Stored data:
-------------------------
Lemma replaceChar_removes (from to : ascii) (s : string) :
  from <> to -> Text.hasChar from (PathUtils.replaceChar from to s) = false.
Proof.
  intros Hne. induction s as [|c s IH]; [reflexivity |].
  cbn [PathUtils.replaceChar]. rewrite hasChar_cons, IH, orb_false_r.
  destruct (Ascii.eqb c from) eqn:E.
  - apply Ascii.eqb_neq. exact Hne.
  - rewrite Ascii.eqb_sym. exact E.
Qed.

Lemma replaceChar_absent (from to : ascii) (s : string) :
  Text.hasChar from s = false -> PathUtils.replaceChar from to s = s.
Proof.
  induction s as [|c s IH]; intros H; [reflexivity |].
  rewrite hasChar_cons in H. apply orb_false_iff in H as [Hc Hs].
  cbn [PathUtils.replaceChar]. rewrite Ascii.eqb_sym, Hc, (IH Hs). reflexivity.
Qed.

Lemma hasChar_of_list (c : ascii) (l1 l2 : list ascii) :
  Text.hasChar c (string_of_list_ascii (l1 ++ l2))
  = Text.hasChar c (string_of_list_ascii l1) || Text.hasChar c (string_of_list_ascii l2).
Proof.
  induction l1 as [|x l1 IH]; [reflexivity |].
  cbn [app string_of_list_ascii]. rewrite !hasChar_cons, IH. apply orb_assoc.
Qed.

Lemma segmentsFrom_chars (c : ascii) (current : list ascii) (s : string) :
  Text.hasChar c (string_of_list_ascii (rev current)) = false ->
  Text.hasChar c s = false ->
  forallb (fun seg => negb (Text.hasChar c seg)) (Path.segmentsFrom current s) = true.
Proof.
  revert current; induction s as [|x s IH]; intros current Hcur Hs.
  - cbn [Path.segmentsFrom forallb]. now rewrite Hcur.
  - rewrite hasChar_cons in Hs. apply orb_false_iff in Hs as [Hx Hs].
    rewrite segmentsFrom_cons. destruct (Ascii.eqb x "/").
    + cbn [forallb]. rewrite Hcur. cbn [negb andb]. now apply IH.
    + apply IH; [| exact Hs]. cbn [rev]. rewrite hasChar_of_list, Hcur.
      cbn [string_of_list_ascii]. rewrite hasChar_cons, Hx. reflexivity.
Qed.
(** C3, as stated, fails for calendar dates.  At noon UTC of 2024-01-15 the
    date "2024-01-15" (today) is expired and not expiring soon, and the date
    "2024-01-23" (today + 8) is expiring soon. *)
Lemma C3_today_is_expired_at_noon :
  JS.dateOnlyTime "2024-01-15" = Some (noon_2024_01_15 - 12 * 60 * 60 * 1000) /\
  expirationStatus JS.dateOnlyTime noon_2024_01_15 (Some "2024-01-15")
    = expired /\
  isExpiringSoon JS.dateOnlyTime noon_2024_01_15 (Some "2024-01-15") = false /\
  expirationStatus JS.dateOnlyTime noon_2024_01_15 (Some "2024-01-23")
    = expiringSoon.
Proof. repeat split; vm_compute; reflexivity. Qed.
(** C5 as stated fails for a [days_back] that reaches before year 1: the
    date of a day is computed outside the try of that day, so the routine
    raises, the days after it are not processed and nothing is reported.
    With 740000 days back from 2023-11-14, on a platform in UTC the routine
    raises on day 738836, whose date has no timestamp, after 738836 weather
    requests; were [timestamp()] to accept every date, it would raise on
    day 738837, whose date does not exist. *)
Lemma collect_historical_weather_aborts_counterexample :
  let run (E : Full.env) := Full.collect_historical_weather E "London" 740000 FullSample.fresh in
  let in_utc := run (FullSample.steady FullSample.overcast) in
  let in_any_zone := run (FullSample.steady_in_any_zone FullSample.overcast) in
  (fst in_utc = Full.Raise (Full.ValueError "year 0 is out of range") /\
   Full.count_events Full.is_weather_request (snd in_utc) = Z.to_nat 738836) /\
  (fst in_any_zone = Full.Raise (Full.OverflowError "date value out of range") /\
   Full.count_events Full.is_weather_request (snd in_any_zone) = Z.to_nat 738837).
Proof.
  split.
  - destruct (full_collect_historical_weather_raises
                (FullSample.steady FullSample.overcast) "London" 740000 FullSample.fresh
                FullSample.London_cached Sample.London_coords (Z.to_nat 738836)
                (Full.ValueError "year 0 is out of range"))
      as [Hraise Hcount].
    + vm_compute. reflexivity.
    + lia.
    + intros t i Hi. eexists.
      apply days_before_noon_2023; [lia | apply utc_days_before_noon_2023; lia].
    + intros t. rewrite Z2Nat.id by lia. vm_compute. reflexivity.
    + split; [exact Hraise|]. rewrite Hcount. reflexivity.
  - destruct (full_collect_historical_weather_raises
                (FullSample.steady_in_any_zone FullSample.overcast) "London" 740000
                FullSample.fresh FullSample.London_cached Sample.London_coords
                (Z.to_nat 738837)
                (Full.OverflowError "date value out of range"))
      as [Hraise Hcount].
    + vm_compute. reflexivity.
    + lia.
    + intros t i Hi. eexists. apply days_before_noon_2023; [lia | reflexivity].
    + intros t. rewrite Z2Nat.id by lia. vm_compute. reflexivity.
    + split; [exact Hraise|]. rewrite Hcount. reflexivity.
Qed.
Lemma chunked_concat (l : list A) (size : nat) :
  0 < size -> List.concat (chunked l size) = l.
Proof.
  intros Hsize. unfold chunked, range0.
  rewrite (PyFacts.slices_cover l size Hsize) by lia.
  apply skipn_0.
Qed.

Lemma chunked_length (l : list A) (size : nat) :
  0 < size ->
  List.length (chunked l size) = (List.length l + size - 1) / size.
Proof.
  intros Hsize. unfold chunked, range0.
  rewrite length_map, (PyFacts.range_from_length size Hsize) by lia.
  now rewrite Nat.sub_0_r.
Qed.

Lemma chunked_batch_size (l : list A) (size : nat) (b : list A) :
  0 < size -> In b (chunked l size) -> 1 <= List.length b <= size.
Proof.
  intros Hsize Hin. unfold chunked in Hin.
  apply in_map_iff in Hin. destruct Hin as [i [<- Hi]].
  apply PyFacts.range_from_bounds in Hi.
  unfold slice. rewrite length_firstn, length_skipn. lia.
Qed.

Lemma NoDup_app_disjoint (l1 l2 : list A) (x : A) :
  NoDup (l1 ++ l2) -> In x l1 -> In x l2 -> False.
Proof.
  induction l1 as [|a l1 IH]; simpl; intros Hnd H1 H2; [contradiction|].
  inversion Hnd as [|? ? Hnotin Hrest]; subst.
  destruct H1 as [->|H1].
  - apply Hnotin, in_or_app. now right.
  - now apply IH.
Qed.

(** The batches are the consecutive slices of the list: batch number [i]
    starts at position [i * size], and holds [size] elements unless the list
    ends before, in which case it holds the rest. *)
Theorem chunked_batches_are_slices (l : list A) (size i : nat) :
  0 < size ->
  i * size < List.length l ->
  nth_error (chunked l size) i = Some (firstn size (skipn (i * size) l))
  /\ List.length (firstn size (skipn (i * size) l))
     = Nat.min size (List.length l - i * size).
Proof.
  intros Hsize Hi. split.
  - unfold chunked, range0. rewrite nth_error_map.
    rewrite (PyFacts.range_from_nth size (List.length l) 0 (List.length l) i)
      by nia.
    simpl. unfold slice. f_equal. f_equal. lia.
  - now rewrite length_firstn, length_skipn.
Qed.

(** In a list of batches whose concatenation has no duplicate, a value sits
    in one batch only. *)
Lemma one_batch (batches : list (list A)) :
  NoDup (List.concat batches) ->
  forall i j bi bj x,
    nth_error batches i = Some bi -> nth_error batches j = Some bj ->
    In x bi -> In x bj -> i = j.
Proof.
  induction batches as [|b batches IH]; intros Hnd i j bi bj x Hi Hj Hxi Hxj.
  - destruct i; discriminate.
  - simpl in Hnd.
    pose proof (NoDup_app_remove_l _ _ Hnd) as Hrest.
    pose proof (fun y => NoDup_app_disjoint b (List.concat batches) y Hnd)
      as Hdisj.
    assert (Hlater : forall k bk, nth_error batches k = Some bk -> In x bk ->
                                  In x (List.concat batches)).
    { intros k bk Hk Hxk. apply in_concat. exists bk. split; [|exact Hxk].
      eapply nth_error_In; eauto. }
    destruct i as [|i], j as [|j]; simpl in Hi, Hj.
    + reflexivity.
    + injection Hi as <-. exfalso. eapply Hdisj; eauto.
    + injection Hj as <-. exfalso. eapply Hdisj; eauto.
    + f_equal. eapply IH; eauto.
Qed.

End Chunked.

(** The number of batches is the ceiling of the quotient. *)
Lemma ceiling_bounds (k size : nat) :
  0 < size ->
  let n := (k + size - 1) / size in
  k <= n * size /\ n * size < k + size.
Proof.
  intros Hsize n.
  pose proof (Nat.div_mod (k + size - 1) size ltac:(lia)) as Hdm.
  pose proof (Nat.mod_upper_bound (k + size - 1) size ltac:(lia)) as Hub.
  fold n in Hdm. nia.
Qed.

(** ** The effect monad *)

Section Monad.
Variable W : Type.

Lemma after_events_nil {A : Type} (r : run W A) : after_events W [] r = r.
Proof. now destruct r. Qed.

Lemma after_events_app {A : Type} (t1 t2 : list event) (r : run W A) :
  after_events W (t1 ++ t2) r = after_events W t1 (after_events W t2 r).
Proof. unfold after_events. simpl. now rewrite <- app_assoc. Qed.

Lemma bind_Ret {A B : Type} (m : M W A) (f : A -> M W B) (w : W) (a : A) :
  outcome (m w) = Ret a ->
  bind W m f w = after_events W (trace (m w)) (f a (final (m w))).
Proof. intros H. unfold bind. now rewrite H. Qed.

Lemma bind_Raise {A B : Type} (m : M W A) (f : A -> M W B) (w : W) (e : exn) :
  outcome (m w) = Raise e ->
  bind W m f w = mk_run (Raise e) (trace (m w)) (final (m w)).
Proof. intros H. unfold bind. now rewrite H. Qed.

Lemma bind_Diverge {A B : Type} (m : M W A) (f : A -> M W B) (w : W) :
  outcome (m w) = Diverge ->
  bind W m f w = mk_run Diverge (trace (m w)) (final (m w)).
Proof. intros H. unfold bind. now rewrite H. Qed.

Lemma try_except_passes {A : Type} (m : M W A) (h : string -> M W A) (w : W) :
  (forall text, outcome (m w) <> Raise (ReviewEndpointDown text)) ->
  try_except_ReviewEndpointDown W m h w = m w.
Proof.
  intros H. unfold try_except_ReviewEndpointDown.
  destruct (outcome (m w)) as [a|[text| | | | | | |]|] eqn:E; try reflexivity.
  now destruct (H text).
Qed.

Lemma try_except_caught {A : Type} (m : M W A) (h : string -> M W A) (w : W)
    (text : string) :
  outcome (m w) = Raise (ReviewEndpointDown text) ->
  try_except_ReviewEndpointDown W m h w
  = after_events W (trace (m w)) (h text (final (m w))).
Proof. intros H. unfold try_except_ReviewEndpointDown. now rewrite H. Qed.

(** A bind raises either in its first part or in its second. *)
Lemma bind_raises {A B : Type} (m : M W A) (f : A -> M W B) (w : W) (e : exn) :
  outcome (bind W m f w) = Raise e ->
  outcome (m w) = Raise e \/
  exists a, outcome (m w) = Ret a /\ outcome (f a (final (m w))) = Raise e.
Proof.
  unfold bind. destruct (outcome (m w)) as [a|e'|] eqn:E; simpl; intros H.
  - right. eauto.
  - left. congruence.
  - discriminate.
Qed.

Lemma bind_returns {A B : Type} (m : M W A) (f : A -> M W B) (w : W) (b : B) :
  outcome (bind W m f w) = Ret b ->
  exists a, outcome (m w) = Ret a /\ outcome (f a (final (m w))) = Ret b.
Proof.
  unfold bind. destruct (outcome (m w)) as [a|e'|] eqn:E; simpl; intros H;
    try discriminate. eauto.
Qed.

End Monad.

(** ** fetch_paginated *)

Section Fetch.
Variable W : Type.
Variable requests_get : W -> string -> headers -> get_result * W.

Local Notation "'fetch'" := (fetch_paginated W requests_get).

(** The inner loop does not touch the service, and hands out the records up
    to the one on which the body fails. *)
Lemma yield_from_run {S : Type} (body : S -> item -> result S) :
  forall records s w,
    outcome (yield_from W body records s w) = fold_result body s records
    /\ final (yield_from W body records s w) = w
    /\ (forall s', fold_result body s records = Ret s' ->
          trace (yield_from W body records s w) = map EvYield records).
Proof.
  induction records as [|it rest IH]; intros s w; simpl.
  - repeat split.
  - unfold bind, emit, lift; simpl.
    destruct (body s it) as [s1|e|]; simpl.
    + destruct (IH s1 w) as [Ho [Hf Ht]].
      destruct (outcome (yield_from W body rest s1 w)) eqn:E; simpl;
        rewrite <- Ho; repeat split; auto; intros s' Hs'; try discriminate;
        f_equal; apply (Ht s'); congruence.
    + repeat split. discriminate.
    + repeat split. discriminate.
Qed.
-------------------------
:: Task instructions ::
In the records above, find the line containing "- cbn [Path.segmentsFrom" and restate word for word every line from the first through that one.

:: Task output ::
Lemma replaceChar_removes (from to : ascii) (s : string) :
  from <> to -> Text.hasChar from (PathUtils.replaceChar from to s) = false.
Proof.
  intros Hne. induction s as [|c s IH]; [reflexivity |].
  cbn [PathUtils.replaceChar]. rewrite hasChar_cons, IH, orb_false_r.
  destruct (Ascii.eqb c from) eqn:E.
  - apply Ascii.eqb_neq. exact Hne.
  - rewrite Ascii.eqb_sym. exact E.
Qed.

Lemma replaceChar_absent (from to : ascii) (s : string) :
  Text.hasChar from s = false -> PathUtils.replaceChar from to s = s.
Proof.
  induction s as [|c s IH]; intros H; [reflexivity |].
  rewrite hasChar_cons in H. apply orb_false_iff in H as [Hc Hs].
  cbn [PathUtils.replaceChar]. rewrite Ascii.eqb_sym, Hc, (IH Hs). reflexivity.
Qed.

Lemma hasChar_of_list (c : ascii) (l1 l2 : list ascii) :
  Text.hasChar c (string_of_list_ascii (l1 ++ l2))
  = Text.hasChar c (string_of_list_ascii l1) || Text.hasChar c (string_of_list_ascii l2).
Proof.
  induction l1 as [|x l1 IH]; [reflexivity |].
  cbn [app string_of_list_ascii]. rewrite !hasChar_cons, IH. apply orb_assoc.
Qed.

Lemma segmentsFrom_chars (c : ascii) (current : list ascii) (s : string) :
  Text.hasChar c (string_of_list_ascii (rev current)) = false ->
  Text.hasChar c s = false ->
  forallb (fun seg => negb (Text.hasChar c seg)) (Path.segmentsFrom current s) = true.
Proof.
  revert current; induction s as [|x s IH]; intros current Hcur Hs.
  - cbn [Path.segmentsFrom forallb]. now rewrite Hcur.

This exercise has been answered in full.